A small crowd gathered Saturday evening, sitting on blankets and folding chairs at sunset on a hillside in Union Cemetery. The trees were tinged with orange and red as actor R.H. Wilhoit stepped out onto a grassy field between the graves to recite the work of American horror master Edgar Allen Poe.
Though he didn't break character until the end of the show, Wilhoit said performing Poe’s works in Missouri’s oldest public cemetery adds an eerie layer to each performance.
“Respectfully, we are surrounded by thousands of dead bodies,” he said of the site. “We perform in front of a holding vault, which is where they stacked dead bodies when it was too cold to create graves."
Wilhoit is leading The Coterie Theatre’s production of "Electric Poe," now in its fourth year. This time, Wilhoit has adapted three Poe works, including the poem “Annabel Lee” and short story “The Cask of Amontillado.”
“I was obsessed with Edgar Allan Poe — especially his poem ‘Annabel Lee,’” Wilhoit said. “Poe wasn't only a writer of horror and the macabre but he was kind of a romantic, and I'm excited to explore that part of him.”
The Coterie’s production got its start in 2020, at the height of the COVID-19 epidemic, as a way for audiences to return to live theater safely in an outdoor setting.
“It was very scary the first year, because cemeteries are inherently scary,” Wilhoit said. “I was changing my costume in the holding vault, where many people resided over the years. ... But now it's comfortable — it's like going home.”
The special engagement is a collaboration between The Coterie and the Union Cemetery Historical Society, and has become a popular fixture on October’s theater calendar, with performances often selling out weeks in advance.
Despite the unusual location, Wilhoit said there’s only been one unexplained incident, during a question-and-answer segment that first year.
“We heard what sounded like a little girl asking for her mom,” he said.
Wilhoit scanned the audience for clues — surely someone was looking for her child, he remembered thinking — but not a single person stirred.
“I had to stop in the middle of my answer and say, ‘OK, we all hear this, correct?'’’ he said. “And that mystery was never solved.”
For Wilhoit, Poe was a master storyteller who expertly exploited the fears of his readers. A recurring theme that flows through this year’s production is the fear of being buried alive.
In “The Cask of Amontillado,” first published in November 1846, a nobleman avenges "numerous injuries and an unspecified insult" by luring an injurious friend into a trap: a live entombment in the catacombs beneath his estate.
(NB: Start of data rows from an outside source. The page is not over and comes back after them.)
(* ===== verification/GraphProperties.v ===== *)
(** What reversing and minimizing a graph guarantee. *)
From S2P Require Import Prelude UnionFind Graph DFAMinimizer.
From S2P Require Import DFAMinimizer EquivalentGraph.
Import GraphTraits createEquivalentGraphFrom Log.

(** A graph with two roots; the vertices 2 and 3 are leaves with one label, 0 and
    1 have the same edges up to that, in another order. *)
Definition example_graph : AdjacencyList nat nat := {|
  Nodes := [7; 7; 9; 9; 8];
  Adj := [[2; 4]; [4; 3]; []; []; [3]];
  Roots := [0; 1]
|}.

(** Reversing a graph turns every edge around and makes the vertices without
    outgoing edges its roots; reversing it twice gives the labels and the edges
    of the graph back, in another order. *)
Theorem reverse_graph_involutive {T E W : Type} `{!Inhabited T} `{!EqDecision E} `{!GraphEdge E W}
    `{!GraphEdgeLaws E W} (G : AdjacencyList T E) :
  graph_wf G →
  graph_wf (reverseGraph G)
  ∧ Nodes (reverseGraph G) = Nodes G
  ∧ Roots (reverseGraph G) = filter (λ v, outDegree G v = 0) (vertices G)
  ∧ (∀ v e, e ∈ outEdges (reverseGraph G) v ↔
      v < size G ∧ ∃ x f, f ∈ outEdges G x ∧ target f = v ∧ e = withEdgeTarget f x)
  ∧ ∀ v, v < size G → outEdges (reverseGraph (reverseGraph G)) v ≡ₚ outEdges G v.
Proof.
  intros Hwf. pose proof (reverseGraph_spec G Hwf) as [HN _ _ HR].
  split_and!; [by apply reverse_wf|done|done|by intros; apply elem_of_reverse|].
  intros v. by apply reverse_twice_out.
Qed.

Lemma example_graph_wf : graph_wf example_graph.
Proof.
  split; [done| |].
  - intros v e He. pose proof (outEdges_lt _ _ _ He) as Hv. revert e He.
    do 5 (destruct v as [|v]; [apply Forall_forall; repeat constructor|]). unfold size in Hv. simpl in Hv. lia.
  - apply Forall_forall. repeat constructor.
Qed.

Lemma reverse_graph_involutive_witness :
  graph_wf example_graph
  ∧ (graph_wf (reverseGraph example_graph)
     ∧ Nodes (reverseGraph example_graph) = Nodes example_graph
     ∧ Roots (reverseGraph example_graph) = filter (λ v, outDegree example_graph v = 0) (vertices example_graph)
     ∧ (∀ v e, e ∈ outEdges (reverseGraph example_graph) v ↔
         v < size example_graph ∧ ∃ x f, f ∈ outEdges example_graph x ∧ target f = v ∧ e = withEdgeTarget f x)
     ∧ ∀ v, v < size example_graph →
         outEdges (reverseGraph (reverseGraph example_graph)) v ≡ₚ outEdges example_graph v)
  ∧ Adj (reverseGraph example_graph) = [[]; []; [0]; [1; 4]; [0; 1]].
Proof.
  split; [exact example_graph_wf|]. split; [|vm_compute; reflexivity].
  exact (reverse_graph_involutive example_graph example_graph_wf).
Defined.

(** C34: minimizing a graph returns, and so does building the graph of the
    classes. The new graph has no double edges, every vertex of it is reachable,
    and its labelled paths from the roots - with the label at their end, and
    whether they can be continued - are exactly those of the old graph; no two
    vertices that unfold to the same finite tree are kept apart. *)
Theorem minimized_graph_same_paths {T E W U : Type} `{!Inhabited T} `{!EqDecision T} `{!EqDecision E}
    `{!EqDecision W} `{!GraphEdge E W} `{!GraphEdgeLaws E W} `{!IntEqClasses U} `{!IntEqClassesLaws U}
    (G : AdjacencyList T E) :
  graph_wf G →
  ∃ k (Equiv : U) (G' : AdjacencyList T E),
    (∀ fuel, k ≤ fuel → minimizeGraph fuel G = Some Equiv ∧ create G Equiv fuel = Some G')
    ∧ graph_wf G' ∧ (∀ v, NoDup (outEdges G' v)) ∧ (∀ v, v < size G' → reachable G' v)
    ∧ (∀ tr last leaf, root_path G' tr last leaf ↔ root_path G tr last leaf)
    ∧ (∀ x y, x < size G → y < size G → unfold_eq G x y → ec_index Equiv x = ec_index Equiv y).
Proof.
  intros Hwf. destruct (minimized_graph_spec (U:=U) G Hwf) as (k & u & G' & B & Hk & Hwf' & Hnd & HB & HB' & Hr & _ & _ & Hu).
  exists k, (ec_compress u), G'. split_and!; [done..| |done].
  intros tr last leaf. split; by eapply bisimulation_root_path.
Qed.

(** The leaves are merged, then the vertices above them. *)
Lemma minimized_graph_same_paths_witness :
  graph_wf example_graph
  ∧ (∃ k (Equiv : Log.classes) (G' : AdjacencyList nat nat),
      (∀ fuel, k ≤ fuel → minimizeGraph fuel example_graph = Some Equiv ∧ create example_graph Equiv fuel = Some G')
      ∧ graph_wf G' ∧ (∀ v, NoDup (outEdges G' v)) ∧ (∀ v, v < size G' → reachable G' v)
      ∧ (∀ tr last leaf, root_path G' tr last leaf ↔ root_path example_graph tr last leaf)
      ∧ (∀ x y, x < size example_graph → y < size example_graph → unfold_eq example_graph x y →
           ec_index Equiv x = ec_index Equiv y))
  ∧ (Equiv ← minimizeGraph (U:=Log.classes) 10 example_graph; create example_graph Equiv 10)
    = Some {| Nodes := [7; 8; 9]; Adj := [[1; 2]; [2]; []]; Roots := [0] |}.
Proof.
  split; [exact example_graph_wf|]. split; [|vm_compute; reflexivity].
  exact (minimized_graph_same_paths (U:=Log.classes) example_graph example_graph_wf).
Defined.
(** A recorded edge is still represented at the end. *)
Lemma getExplicitESG_represented Z es1 e es2 d' :
  d' ∈ SuccNodes e →
  let E1 := getExplicitESG getParent Z es1 in
  let E := getExplicitESG getParent Z (es1 ++ e :: es2) in
  is_Some (FlowFactVertexMap E !! (Succ e, d'))
  ∧ ZeroValue E = Z
  ∧ ∀ p, FlowFactVertexMap E1 !! (Curr e, CurrNode e) = Some p → skipped Z (Kind e) (CurrNode e) d' = false →
      FlowFactVertexMap E !! (Curr e, CurrNode e) = Some p ∧ represented E p (Succ e) d'.
Proof.
  intros Hd. set (R := λ (_ : N) (_ : D) (_ : N) (_ : D), True).
  destruct (run_ok R Z [] es1 (initial_ESG Z)) as (H1 & _ & HZ1 & _); [done|apply empty_ok|done|].
  fold (getExplicitESG getParent Z es1) in H1, HZ1.
  destruct (saveEdges_ok getParent R (Curr e) (CurrNode e) (Succ e) (SuccNodes e) (Kind e) _ H1) as (J1 & J2 & J3 & J4);
    [done|].
  assert (getExplicitESG getParent Z (es1 ++ e :: es2) = for_each es2 (PathAwareIDESolver.saveEdges getParent)
    (ExplodedSuperGraph.saveEdges getParent (Curr e) (CurrNode e) (Succ e) (SuccNodes e) (Kind e)
      (getExplicitESG getParent Z es1))) as Heq by (unfold getExplicitESG; by rewrite for_each_app, for_each_cons).
  cbv zeta. rewrite Heq. clear Heq. set (E2 := ExplodedSuperGraph.saveEdges _ _ _ _ _ _ _) in *.
  destruct (run_ok R Z [] es2 E2) as (_ & K2 & KZ & K4); [done|done|rewrite <- HZ1; apply (gr_zero _ _ J2)|].
  destruct (J4 d' Hd) as [[i Hi] HL]. split; [eexists; by apply K4|]. split; [done|].
  intros p Hp Hs. rewrite HZ1 in HL. specialize (HL p Hp Hs). split; [by apply K4, J3|].
  by eapply represented_grows.
Qed.
End run.
Lemma invoke_complete LA fuel O k s i valid s' :
  (∀ O s i r s', state_ok O s → LA i s = Some (r, s') → la_result O s i r s') →
  (∀ O k s i r s', state_ok O s → complete O k s → rank i < k → LA i s = Some (r, s') → complete O k s') →
  state_ok O s → complete O k s → rank i < k → Cache s !! i = None →
  pathsToImplLAInvoke E F LA fuel (size (RetDag s)) i (entry_state s i) = Some (valid, s') →
  complete (size (RetDag s) :: O) (rank i) s'
  ∧ ∀ l, traced i l → valid = true ∧ spells (RetDag s') (size (RetDag s)) l.
Proof.
  intros HLA HLAc Hok Hc Hk Hfresh ([r G] & Hf & Hr)%bind_Some. set (n := size (RetDag s)) in *.
  apply follow_spec in Hf as (lab & Hst & Hlab).
  2: { simpl. rewrite length_app, (do_len _ _ (so_dag _ _ Hok)). simpl. unfold n. lia. }
  destruct (labelled_built O s i lab G Hok Hfresh Hlab) as (Hb & Hout & Hnode & HS). fold n in Hout, Hnode, HS.
  destruct r as [b|Prev Vtx IsEnd IsError].
  - injection Hr as <- <-. split; [by eapply entry_complete|]. intros l Hl.
    destruct (stretches_complete _ _ _ _ Hst Hl) as [-> ->]. split; [done|].
    cbn. rewrite <-Hnode. by constructor.
  - apply stretches_stopped in Hst as Hp. destruct Hp as (Hp & HE & Her). cbv zeta in Hr.
    rewrite decide_False in Hr by (exact (not_on_path O s Hok)).
    apply bind_Some in Hr as (s2 & H2 & ([IsEnd' s3] & H3 & [= <- <-])%bind_Some).
    assert (traversals LA (State (Cache (entry_state s i)) (CurrPath s ++ [n]) G) Prev Vtx IsEnd IsError n
      = Some (IsEnd', s3)) as Htr by (apply bind_Some; by exists s2).
    assert (loop_ok O s i lab Prev IsEnd (State (Cache (entry_state s i)) (CurrPath s ++ [n]) G)) as HL0
      by (apply built_loop; [done..|]; intros ->; by eapply traced_end).
    assert (loop_ok O s i lab Prev IsEnd' s3) as HL.
    { eapply (traversals_ok LA O s i lab Prev Vtx IsEnd IsError); [exact HLA|exact Hp|exact HE|exact Her|exact HL0|exact Htr]. }
    apply (traversals_complete LA HLA HLAc O s i lab Prev) in Htr as [Hc3 Hcov]; try done;
      [|by eapply stretches_rank|by eapply entry_complete].
    split.
    { apply (complete_stable _ _ s3); [apply HL|done|..|done]. intros u l _ _. apply dedup_spells. }
    intros l Hl. destruct (stretches_complete _ _ _ _ Hst Hl) as (l'' & -> & Ht).
    apply traced_inv in Ht as [[Heq He]|(j & l' & Hb' & Hpass & Hj & Heq)]; injection Heq as ->.
    + destruct He as [[? _]|(p & _ & [He|(q & _ & _ & He)])]; [congruence|by rewrite HF in He..].
    + destruct (Hcov j Hb' Hpass l' Hj) as (w & Hw & Hsp). split.
      * apply orb_true_iff. right. apply negb_true_iff, bool_decide_eq_false. intros Hd%length_zero_iff_nil.
        change (outEdges (dedupOutEdges (RetDag s3) n) n = []) in Hd.
        apply (not_elem_of_nil w). rewrite <-Hd. by apply dedup_elem.
      * apply dedup_spells. rewrite <-(lo_label _ _ _ _ _ _ _ HL : node (RetDag s3) n = lab). by econstructor.
Qed.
Wilhoit said few are immune to the fears Poe invokes.
“There was this incredible spike in the fear of people getting buried alive in the 1800s,” he said. “Now that I have performed a piece about being buried alive twice, I have a terrible, terrible feeling of claustrophobia any time I'm in a small space.”
Death by electoral misadventure
According to the Edgar Allan Poe National Historic Site, the writer died under mysterious circumstances in Baltimore, on Election Day 1840.
Many have speculated on the cause of his death, and one theory suggests Poe was a victim of “cooping,” a form of voter fraud during the 19th century.
“A lot of people don't know that the end of his life actually kind of played out as a Poe story,” Wilhoit said. “Poe was found incoherent on a bench in Baltimore in somebody else's clothes, repeating the name over and over again: Reynolds, Reynolds, Reynolds.”
Cooping victims were kidnapped by gangs of thugs at the behest of political party bosses, drugged or forced to drink alcohol, then disguised multiple times so they could vote repeatedly for a particular candidate.
“Politicians would liquor up the town drunks, put them in different clothes again and again and have them just vote, over and over and over and over and over,” Wilhoit said.
The fraud makes a sad ending for the author of supernatural horror, Wilhoit said.
“For a man that pined so much, it really breaks my heart that he wasn't surrounded by the people he loved,” he said.
Putting on Poe's work outdoors comes with its own set of challenges, Wilhoit said. Performing in the cemetery often creates unexpected moments that can’t be replicated in a theater.
“I love performing outside, because you're dealing with the environment,” he said, recollecting a particularly spooky 2020 show. "A murder of crows just flew over my head during ‘Mask of the Red Death,’ and it just set the tone.”
The Coterie Theatre’s “Electric Poe” runs through Nov. 5 at Union Cemetery, 227 E. 28th Terrace, Kansas City, Missouri 64108. Organizers warn it may not be suitable for children under 10. More information at TheCoterie.org.